BACKGROUND/RATIONALE:
Lung cancer is the number one cause of cancer death and veterans are 25% to 76% more likely to develop this deadly disease. The main challenge in the field of lung cancer research is trying to prevent advanced lung cancers that kill patients and simultaneously minimize the potential harm caused by required invasive diagnostic techniques. Because lung cancer is so deadly, patients and providers must aggressively pursue a diagnosis to rule out cancer. The lung is not easily accessible and these biopsies often require an invasive and costly operation. Despite advanced imaging techniques and clinical judgement, up to 40% of the operations on patients with suspected lung cancer result in a benign diagnosis. The high rate of benign disease discovered by operative resection will continue until additional patient care tools are provided.

OBJECTIVE(S):
The three objectives of this study were: 1) to develop an evidence-based clinical algorithm for management of lung nodules referred for diagnostic surgical evaluation, 2) to evaluate the generalizability of the lung nodule clinical algorithm for management of lung nodules referred for diagnostic surgical evaluation, and 3) to evaluate the predicted impact of the lung nodule clinical algorithm on surgical outcomes in a multi-institutional prospective cohort.

METHODS:
To achieve the first two objectives we developed a model to predict benign disease among patients presenting with suspicious pulmonary nodules. This aim combined the Vanderbilt and VA-TVHS patient databases. A regression model was developed from this cohort and this aim also included an exploratory analysis of new lung cancer biomarkers and FDG-PET utility. In the second objective, we externally validated the prediction tool in a completed national cooperative trial (ACOSOG) and have examined the model in a multi-institutional retrospective cohort to expand model generalizability. We planned to prospectively evaluate the impact of the model on patient outcomes but discovered during external validation that additional testing and evaluation of model calibration was necessary to permit model generalizability.

FINDINGS/RESULTS:
We developed and internally validated a clinical prediction model for lung cancer in a prospective cohort evaluated at our institution. The TREAT model was internally validated in a retrospectively collected Veteran Affairs population. The discrimination and calibration of the model were estimated and compared to the Mayo Clinic model in both populations. The validated predictive model has a ROC AUC of 0.87 and better diagnostic accuracy than the Mayo Clinic model in preoperative assessment of suspicious lung lesions in a population being evaluated for lung resection. A web-based calculator that allows for input of data into the TREAT model has been developed.
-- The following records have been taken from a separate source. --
(* ===== verification/NipAcmeSpec.v ===== *)
(** * NipAcmeSpec: certificates are earned, and nonces are used once

    What one request does to the server, as a step relation; over every run of
    the server, that each certificate was earned by signed requests of the
    account that ordered it; that a nonce opens one request only; and that the
    client of NipAcmeClient, run against the server, gets its certificate. *)

From S2P Require Import Prelude Calls RustStr Json CoreCache NipFrames NipDer NipX509 NipSigner NipX509Builder NipAcme NipAcmeClient.
Local Open Scope Z_scope.

Section server.
Context {D : Digests} `{Base64} `{Base64Encoder} `{AcmeSerde} `{Rcgen} `{CsrParser} `{SystemTimes}.
Context (random : nat -> nat -> list Z) (opts : AcmeServerOptions) (base_url : string).

(** ** One request *)

Definition encoded (i n : nat) : string := b64_url_no_pad_encode (random i n).

Definition draw (s : AcmeState) : AcmeState :=
  mkAcmeState (ac_nonces s) (ac_account_jwks s) (ac_orders s) (ac_authzs s) (ac_challenges s) (ac_certs s) (S (ac_drawn s)).
Definition minted (s : AcmeState) : AcmeState := set_nonces (union {[encoded (ac_drawn s) 16]}) (draw s).
Definition consumed (header : ProtectedHeader) (s : AcmeState) : AcmeState :=
  set_nonces (fun n => n ∖ {[ph_nonce header]}) s.
Lemma account_stage s c n : cl_signing_key c = sk -> cl_verifying_key c = verifying_key sk ->
  cl_directory c = Some (directory base_url) -> cl_last_nonce c = Some n -> n ∈ ac_nonces s ->
  exists kid n' c' s', new_account deliver (c, s) = Some (Ok tt, (c', s')) /\ client_ready kid n' c' s'.
Proof.
  intros Hs Hv Hd Hn Hin.
  destruct (new_account_written (mkNewAccount (Some true) None None)) as [b Eb].
  destruct (serve_account n s (base_url +:+ "/new-account") (b64_url_no_pad_encode b) Hin) as (s' & n' & Hserve & Hn' & Hk).
  set (url := base_url +:+ "/account/" +:+ encoded random (ac_drawn s) 8) in *.
  exists url, (encoded random n' 16), (set_account_url url (set_last_nonce (encoded random n' 16) c)), s'. split.
  2:{ repeat split; cbn; done. }
  unfold new_account. rewrite get_client, (nonce_there _ _ _ _ Hn), (directory_there _ _ _ _ Hd), Hv, Eb.
  cbn [dir_new_account directory].
  rewrite (exchange "newAccount" "/new-account" _ None (Some b) c s n _ s' _ Hs Hn Hserve eq_refl).
  rewrite (call_bind_ok _ url).
  2:{ rewrite (visible_header _ _ url); [done | done |]. unfold url. rewrite !bytes_of_app, !forallb_app, Hbase, encoded_visible. done. }
  rewrite (call_bind_some _ _ _ _ _ (capture_some _ (encoded random n' 16) c s' (located_nonce _ _ _ _))).
  done.
Qed.

(** The order the server answers with. *)
Definition fresh_order (nid : string) (d : nat) : Order :=
  mkOrder STATUS_PENDING None [nid_identifier nid] [base_url +:+ "/authz/" +:+ encoded random (S d) 8]
    (base_url +:+ "/finalize/" +:+ encoded random d 8) None None.

Lemma order_stage nid s c kid n : client_ready kid n c s ->
  exists h c' n', new_order deliver nid (c, s)
      = Some (Ok (fresh_order nid (ac_drawn s)), (c', minted random (ordered random base_url (nid_identifier nid) kid (consumed h s)))) /\
    client_ready kid n' c' (minted random (ordered random base_url (nid_identifier nid) kid (consumed h s))).
Proof.
  intros Hready. pose proof Hready as (Hs & Hd & Ha & Hn & Hin & Hk).
  destruct (new_order_back (mkNewOrder [nid_identifier nid] None None)) as (b & Eb & Hb & Hu & Hback).
  set (path := "/new-order"). set (h := account_header n (base_url +:+ path) kid).
  set (s' := minted random (ordered random base_url (nid_identifier nid) kid (consumed h s))).
  assert (Hn' : encoded random (4 + ac_drawn s)%nat 16 ∈ ac_nonces s') by apply minted_nonce.
  exists h, (set_last_nonce (encoded random (4 + ac_drawn s)%nat 16) c), (encoded random (4 + ac_drawn s)%nat 16).
  split; [|by apply (ready_next kid n c s)].
  unfold new_order. rewrite (nonce_there _ _ _ _ Hn), (directory_there _ _ _ _ Hd). unfold nid_identifier in Eb. rewrite Eb.
  cbn [dir_new_order directory].
  rewrite (known_exchange "newOrder" "/new-order" kid n (Some b) c s _ s' (encoded random (4 + ac_drawn s)%nat 16) _ Hready
    (serve_order n s _ kid nid b Hin Hk Hb Hu Hback) eq_refl (located_nonce _ _ _ _)).
  unfold read_json, call_result. cbn [http_of hp_body ap_body json_response mbind result_bind]. by rewrite order_back.
Qed.

Lemma authz_stage s c kid n i ident ch : client_ready kid n c s ->
  ac_authzs s !! encoded random i 8 = Some (pending_authz ident (chs_id ch) kid) -> ac_challenges s !! chs_id ch = Some ch ->
  exists h c' n', fetch_authz deliver (base_url +:+ "/authz/" +:+ encoded random i 8) (c, s)
      = Some (Ok (mkAuthorization STATUS_PENDING None ident [show_challenge base_url ch]), (c', minted random (consumed h s))) /\
    client_ready kid n' c' (minted random (consumed h s)).
Proof.
  intros Hready Haz Hch. pose proof Hready as (_ & _ & _ & _ & Hin & Hk).
  set (h := account_header n (base_url +:+ "/authz/" +:+ encoded random i 8) kid).
  set (n' := encoded random (ac_drawn s) 16). exists h, (set_last_nonce n' c), n'.
  split; [|apply (ready_next kid n c s); [done | exact (minted_nonce (consumed h s)) | done]].
  unfold fetch_authz.
  rewrite (known_exchange "fetch authz" ("/authz/" +:+ encoded random i 8) kid n None c s _ _ n' _ Hready
    (serve_authz n i _ kid ident ch s Hin Hk Haz Hch) eq_refl (nonce_header _ _ _)).
  unfold read_json, call_result, answered. cbn [http_of hp_body ap_body json_response mbind result_bind].
  unfold show_challenge. by rewrite authorization_back.
Qed.

Lemma respond_stage s c kid n i token authz_id ident : client_ready kid n c s ->
  let ch := pending_challenge (encoded random i 8) token authz_id kid in
  ac_challenges s !! encoded random i 8 = Some ch ->
  exists h c' n', respond_agent_01 deliver (mkAuthorization STATUS_PENDING None ident [show_challenge base_url ch]) (c, s)
      = Some (Ok tt, (c', minted random (accept_challenge ch (consumed h s)))) /\
    client_ready kid n' c' (minted random (accept_challenge ch (consumed h s))).
Proof.
  intros Hready ch Hch. pose proof Hready as (Hs & _ & _ & _ & Hin & Hk).
  destruct (respond_back (agent_answer token)) as (b & Eb & Hb & Hu & Hback).
  set (h := account_header n (base_url +:+ "/chall/" +:+ encoded random i 8) kid).
  set (n' := encoded random (ac_drawn s) 16). exists h, (set_last_nonce n' c), n'.
  split; [|apply (ready_next kid n c s); [done | exact (minted_nonce (accept_challenge ch (consumed h s))) | done]].
  unfold respond_agent_01. cbn [au_challenges]. rewrite (call_bind_ok _ (show_challenge base_url ch)) by done.
  rewrite get_client, Hs. cbn [chl_token show_challenge chs_token ch pending_challenge].
  change (mkRespond _) with (agent_answer token). rewrite Eb.
  pose proof Hready as (_ & _ & Ha & Hn & _ & _). rewrite get_client, Ha. change (chl_url _) with (base_url +:+ "/chall/" +:+ encoded random i 8).
  rewrite (exchange "challenge" ("/chall/" +:+ encoded random i 8) None (Some kid) (Some b) c s n _ _ _ Hs Hn
    (serve_challenge n i _ kid token authz_id b s Hin Hk Hch Hb Hu Hback) eq_refl).
  apply capture_some, nonce_header.
Qed.

Lemma finalize_stage s c kid n i nid order os der pem : client_ready kid n c s ->
  or_finalize order = base_url +:+ "/finalize/" +:+ encoded random i 8 ->
  ac_orders s !! encoded random i 8 = Some os -> os_identifier os = nid_identifier nid -> os_status os = STATUS_READY ->
  os_account_url os = kid -> build_csr sk nid = Ok der -> issued_pem nid (clock s) (ac_drawn s) pem ->
  exists h c' n' finalized, finalize_order deliver order nid (c, s)
      = Some (Ok finalized, (c', minted random (certified random base_url (encoded random i 8) pem (consumed h s)))) /\
    or_certificate finalized = Some (base_url +:+ "/cert/" +:+ encoded random (S (ac_drawn s)) 8) /\
    client_ready kid n' c' (minted random (certified random base_url (encoded random i 8) pem (consumed h s))).
Proof.
  intros Hready Hfin Ho Hi Hst Hacc Hder Hpem. pose proof Hready as (Hs & _ & _ & _ & Hin & Hk).
  destruct (finalize_back (mkFinalize (b64_url_no_pad_encode der))) as (b & Eb & Hb & Hu & Hback).
  set (h := account_header n (base_url +:+ "/finalize/" +:+ encoded random i 8) kid).
  set (s' := minted random (certified random base_url (encoded random i 8) pem (consumed h s))).
  set (cert_url := base_url +:+ "/cert/" +:+ encoded random (S (ac_drawn s)) 8).
  set (n' := encoded random (S (S (ac_drawn s))) 16).
  exists h, (set_last_nonce n' c), n', (show_order base_url (order_certified cert_url os)).
  split; [|split; [done |]; apply (ready_next kid n c s); [done | | done]].
  2:{ exact (minted_nonce (certified random base_url (encoded random i 8) pem (consumed h s))). }
  unfold finalize_order. rewrite get_client, Hs, (call_bind_ok _ _ _ _ Hder), Eb, Hfin.
  rewrite (known_exchange "finalize" ("/finalize/" +:+ encoded random i 8) kid n (Some b) c s _ s' n' _ Hready
    (serve_finalize n i _ kid nid os der b pem s Hin Hk Ho Hi Hst Hacc Hb Hu Hder Hback Hpem) eq_refl (nonce_header _ _ _)).
  unfold read_json, call_result, answered. cbn [http_of hp_body ap_body json_response mbind result_bind].
  unfold show_order. by rewrite order_back.
Qed.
We expanded our TREAT model into a robust, generalizable prediction model for lung cancer using data from 1500 patients from seven sources. The new TREAT 2.0 model is more accurate and better calibrated than the Mayo Clinic model in patients presenting with lesions at high risk for lung cancer in pulmonary nodule clinics, surgical clinics and in post-resection databases. Model calibration with population cancer prevalence grouping led to improved generalizability across types of clinical practice.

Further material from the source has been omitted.